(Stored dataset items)
========

(** * Allocation ledger of the trading-automation server

    Shallow embedding of the deposit / pause / resume handlers of the
    simplified Express server (the file that declares [investorStates],
    [strategyStatus] and [platformTotalFees]), and of its quote,
    analysis and strategy-list endpoints.

    JavaScript numbers are IEEE 754 binary64 values.  They are modelled
    with the standard library's [spec_float] and its operations at
    precision 53 and maximal exponent 1024, so every sum, product and
    comparison below is the one the engine performs. *)

From Stdlib Require Import ZArith Lia List String Ascii Bool.
From Stdlib Require Import Floats.SpecFloat.
From Stdlib Require Import Reals Lra.
From stdpp Require Import gmap strings.

Open Scope Z_scope.

(* ===================================================================== *)
(** ** JavaScript numbers *)
(* ===================================================================== *)

Module JSNumber.

Definition number : Type := spec_float.

Definition prec : Z := 53.
Definition emax : Z := 1024.

Definition add (x y : number) : number := SFadd prec emax x y.
Definition sub (x y : number) : number := SFsub prec emax x y.
Definition mul (x y : number) : number := SFmul prec emax x y.

(** [x > y], [x < y] and [x <= y]; every comparison with NaN is
    false. *)
Definition gt (x y : number) : bool := SFltb y x.
Definition lt (x y : number) : bool := SFltb x y.
Definition le (x y : number) : bool := SFleb x y.

(** [Number.isFinite]. *)
Definition isFinite (x : number) : bool :=
  match x with
  | S754_zero _ | S754_finite _ _ _ => true
  | S754_infinity _ | S754_nan => false
  end.

Definition pos_zero : number := S754_zero false.

(** The Number value of a decimal quantity [(-1)^neg * M * 10^E] with
    [0 <= M]: the nearest binary64 value, ties to even.  A zero keeps
    the sign of the literal.  The division of the library rounds the
    exact quotient of the two integers once. *)
Definition of_decimal (neg : bool) (M E : Z) : number :=
  match M with
  | Zpos p =>
      match E with
      | Zneg k => SFdiv prec emax (S754_finite neg p 0)
                        (S754_finite false (Z.to_pos (10 ^ Zpos k)) 0)
      | _ => binary_round prec emax neg (Z.to_pos (Zpos p * 10 ^ E)) 0
      end
  | _ => S754_zero neg
  end.

(** Numeric literals of the source text. *)
Definition lit_0_5 : number := of_decimal false 5 (-1).
Definition lit_0_005 : number := of_decimal false 5 (-3).

(** *** Strings

    A string is the list of the bytes of its UTF-8 text, an unpaired
    surrogate of a JavaScript string being written as the three bytes
    of its code.  [code_points] reads the characters; a byte that starts
    no well-formed sequence reads as U+FFFD, as it does when the request
    body is decoded. *)

Definition replacement_character : N := 65533.

Definition is_continuation (b : N) : bool := ((128 <=? b) && (b <? 192))%N.

Fixpoint code_points (l : list ascii) : list N :=
  match l with
  | [] => []
  | a1 :: l1 =>
      let b1 := N_of_ascii a1 in
      if (b1 <? 128)%N then b1 :: code_points l1
      else
        match l1 with
        | a2 :: l2 =>
            let b2 := N_of_ascii a2 in
            if ((194 <=? b1) && (b1 <? 224))%N && is_continuation b2
            then ((b1 - 192) * 64 + (b2 - 128))%N :: code_points l2
            else
              match l2 with
              | a3 :: l3 =>
                  let b3 := N_of_ascii a3 in
                  let c3 := ((b1 - 224) * 4096 + (b2 - 128) * 64
                             + (b3 - 128))%N in
                  if ((224 <=? b1) && (b1 <? 240))%N && is_continuation b2
                     && is_continuation b3 && (2048 <=? c3)%N
                  then c3 :: code_points l3
                  else
                    match l3 with
                    | a4 :: l4 =>
                        let b4 := N_of_ascii a4 in
                        let c4 := ((b1 - 240) * 262144 + (b2 - 128) * 4096
                                   + (b3 - 128) * 64 + (b4 - 128))%N in
                        if ((240 <=? b1) && (b1 <? 248))%N
                           && is_continuation b2 && is_continuation b3
                           && is_continuation b4
                           && ((65536 <=? c4) && (c4 <? 1114112))%N
                        then c4 :: code_points l4
                        else replacement_character :: code_points l1
                    | [] => replacement_character :: code_points l1
                    end
              | [] => replacement_character :: code_points l1
              end
        | [] => [replacement_character]
        end
  end.
(** * KM271 / Ecomatic 2000 link driver (src/src/km271.cpp, src/include/km271.h)

    A shallow embedding of the 3964-style frame codec, the session manager,
    the payload decoder, the status store and the command builder, followed
    by the properties established for them.

    Conventions.
    - [uint8_t] and [int] values are integers in [Z]; a byte is a [Z] in
      [0, 255].  Where the source truncates to 8 bits the wrap-around is
      written out ([mod 256]).
    - A C array is a [list Z]; [rd a i] is the read [a[i]], and an indexed
      store [a[i] = v] is [<[i:=v]> a].
    - A [float] is a rational in [Q].  Every value the driver computes is
      an integer or a half-integer of magnitude below 256, which binary32
      represents exactly, so no rounding takes place. *)

From Stdlib Require Import ZArith QArith List String Bool Lia.
From stdpp Require Import base list strings.
Import ListNotations.

Close Scope Q_scope.
Local Open Scope Z_scope.

(** ** Protocol elements ([km271.h]) *)

Definition KM_STX : Z := 0x02.
Definition KM_DLE : Z := 0x10.
Definition KM_ETX : Z := 0x03.
Definition KM_NAK : Z := 0x15.

Definition KM_RX_BUF_LEN : Z := 20.

(** States of the byte-level receiver. *)
Inductive e_rxState :=
| KM_RX_RESYNC
| KM_RX_IDLE
| KM_RX_ON
| KM_RX_DLE
| KM_RX_BCC.

(** States of the block-level handler [handleRxBlock]. *)
Inductive e_rxBlockState :=
| KM_TSK_START
| KM_TSK_LG_CMD
| KM_TSK_LOGGING.

(** [KmRx_s]: the receive block, a length and a 20-byte array. *)
Record KmRx_s := { len : Z; buf : list Z }.

(** The array read [a[i]]. *)
Definition rd (a : list Z) (i : nat) : Z := nth i a 0.

(** Known single commands. *)
Definition KmCSTX : list Z := [KM_STX].
Definition KmCDLE : list Z := [KM_DLE].
Definition KmCNAK : list Z := [KM_NAK].
Definition KmCLogMode : list Z := [0xEE; 0x00; 0x00].

(** ** Outbound encoder: [sendTxBlock] *)

Definition is_protocol_byte (b : Z) : bool :=
  (b =? KM_STX) || (b =? KM_DLE) || (b =? KM_NAK).

(** Body of the [for] loop of [sendTxBlock] at index [ii].  The loop state
    is the part of [buf] filled so far (so [txLen] is its length) and the
    running [bcc]. *)
Definition txLoopBody (data : list Z) (st : list Z * Z) (ii : nat) : list Z * Z :=
  let '(txbuf, bcc) := st in
  let d := rd data ii in
  let bcc := if (0 <? ii)%nat then Z.lxor bcc d else d in
  let txbuf := txbuf ++ [d] in
  if d =? KM_DLE then (txbuf ++ [d], Z.lxor bcc d) else (txbuf, bcc).

(** [sendTxBlock data len] returns the bytes handed to [Serial2.write]
    (none when [len] is 0).  The local array [buf[256]] is large enough for
    every block of up to 126 payload bytes; longer blocks are outside the
    model. *)
Definition sendTxBlock (data : list Z) (len : Z) : list Z :=
  if len =? 0 then []
  else if (len =? 1) && is_protocol_byte (rd data 0) then [rd data 0]
  else
    let '(txbuf, bcc) := fold_left (txLoopBody data) (seq 0 (Z.to_nat len)) ([], 0) in
    let bcc := Z.lxor bcc KM_DLE in
    let txbuf := txbuf ++ [KM_DLE] in
    let bcc := Z.lxor bcc KM_ETX in
    let txbuf := txbuf ++ [KM_ETX] in
    txbuf ++ [bcc].

(** ** Inbound frame state machine: the [switch] of [cyclicKM271] *)

(** The three receiver variables [kmRxStatus], [kmRxBcc], [kmRxBuf]. *)
Record rx_state := {
  kmRxStatus : e_rxState;
  kmRxBcc : Z;
  kmRxBuf : KmRx_s
}.

(** The calls the receiver makes on one byte, in program order.  Neither
    callee reads or writes a receiver variable other than through the
    [data] pointer it is given, so its position relative to the assignment
    of [kmRxStatus] in the [KM_RX_BCC] case is immaterial. *)
Inductive call :=
| Call_handleRxBlock (data : list Z) (len : Z) (bcc : Z)
| Call_sendTxBlock (data : list Z) (len : Z).

Definition mkRx (st : e_rxState) (bcc : Z) (b : KmRx_s) : rx_state :=
  {| kmRxStatus := st; kmRxBcc := bcc; kmRxBuf := b |}.

(** One received byte. *)
Definition rxByteStep (rxByte : Z) (s : rx_state) : rx_state * list call :=
  let bcc := Z.lxor (kmRxBcc s) rxByte in
  let b := kmRxBuf s in
  match kmRxStatus s with
  | KM_RX_RESYNC =>
      if rxByte =? KM_STX then
        let b' := {| len := 1; buf := <[0%nat := KM_STX]> (buf b) |} in
        (mkRx KM_RX_IDLE bcc b', [Call_handleRxBlock (buf b') (len b') rxByte])
      else (mkRx KM_RX_RESYNC bcc b, [])
  | KM_RX_IDLE =>
      let b' := {| len := 1; buf := <[0%nat := rxByte]> (buf b) |} in
      if is_protocol_byte rxByte then
        (mkRx KM_RX_IDLE rxByte b', [Call_handleRxBlock (buf b') (len b') rxByte])
      else (mkRx KM_RX_ON rxByte b', [])
  | KM_RX_ON =>
      if rxByte =? KM_DLE then (mkRx KM_RX_DLE bcc b, [])
      else if len b >=? KM_RX_BUF_LEN then (mkRx KM_RX_RESYNC bcc b, [])
      else
        let b' := {| len := (len b + 1) mod 256;
                     buf := <[Z.to_nat (len b) := rxByte]> (buf b) |} in
        (mkRx KM_RX_ON bcc b', [])
  | KM_RX_DLE =>
      if rxByte =? KM_DLE then
        if len b >=? KM_RX_BUF_LEN then (mkRx KM_RX_RESYNC bcc b, [])
        else
          let b' := {| len := (len b + 1) mod 256;
                       buf := <[Z.to_nat (len b) := rxByte]> (buf b) |} in
          (mkRx KM_RX_ON bcc b', [])
      else if rxByte =? KM_ETX then (mkRx KM_RX_BCC bcc b, [])
      else (mkRx KM_RX_RESYNC bcc b, [])
  | KM_RX_BCC =>
      (mkRx KM_RX_IDLE bcc b,
       if bcc =? 0 then [Call_handleRxBlock (buf b) (len b) rxByte]
       else [Call_sendTxBlock KmCNAK 1])
  end.

(** A sequence of received bytes, with the calls made along the way. *)
Fixpoint rxRun (bytes : list Z) (s : rx_state) : rx_state * list call :=
  match bytes with
  | [] => (s, [])
  | b :: rest =>
      let '(s1, c1) := rxByteStep b s in
      let '(s2, c2) := rxRun rest s1 in
      (s2, c1 ++ c2)
  end.

(** Receiver variables at program start: [kmRxStatus = KM_RX_RESYNC], the
    rest zero-initialised. *)
Definition rx_init : rx_state :=
  mkRx KM_RX_RESYNC 0 {| len := 0; buf := replicate 20 0 |}.

(** The same variables with the receiver idle. *)
Definition rx_idle : rx_state :=
  mkRx KM_RX_IDLE 0 {| len := 0; buf := replicate 20 0 |}.

(** ** Status store ([s_km271_status]) *)

(** The [uint8_t] members of [s_km271_status], in declaration order. *)
Inductive u8_field :=
| HeatingCircuitOperatingStates_1
| HeatingCircuitOperatingStates_2
| SwitchOnOptimizationTime
| SwitchOffOptimizationTime
| PumpPower
| MixingValue
| HotWaterOperatingStates_1
| HotWaterOperatingStates_2
| HotWaterOptimizationTime
| HotWaterPumpStates
| BoilerIntegral_1
| BoilerIntegral_2
| BoilerErrorStates
| BoilerOperatingStates
| BurnerStates
| BurnerOperatingDuration_2
| BurnerOperatingDuration_1
| BurnerOperatingDuration_0
| ControllerVersionMain
| ControllerVersionSub
| Modul
| ERR_Alarmstatus.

========

Instructions to follow | Copy exactly the lines that run from the first line of the data to the line containing "From Stdlib Require Import Reals Lra.", please, with both ends included and nothing else.

Answer space |
(** * Allocation ledger of the trading-automation server

    Shallow embedding of the deposit / pause / resume handlers of the
    simplified Express server (the file that declares [investorStates],
    [strategyStatus] and [platformTotalFees]), and of its quote,
    analysis and strategy-list endpoints.

    JavaScript numbers are IEEE 754 binary64 values.  They are modelled
    with the standard library's [spec_float] and its operations at
    precision 53 and maximal exponent 1024, so every sum, product and
    comparison below is the one the engine performs. *)

From Stdlib Require Import ZArith Lia List String Ascii Bool.
From Stdlib Require Import Floats.SpecFloat.
From Stdlib Require Import Reals Lra.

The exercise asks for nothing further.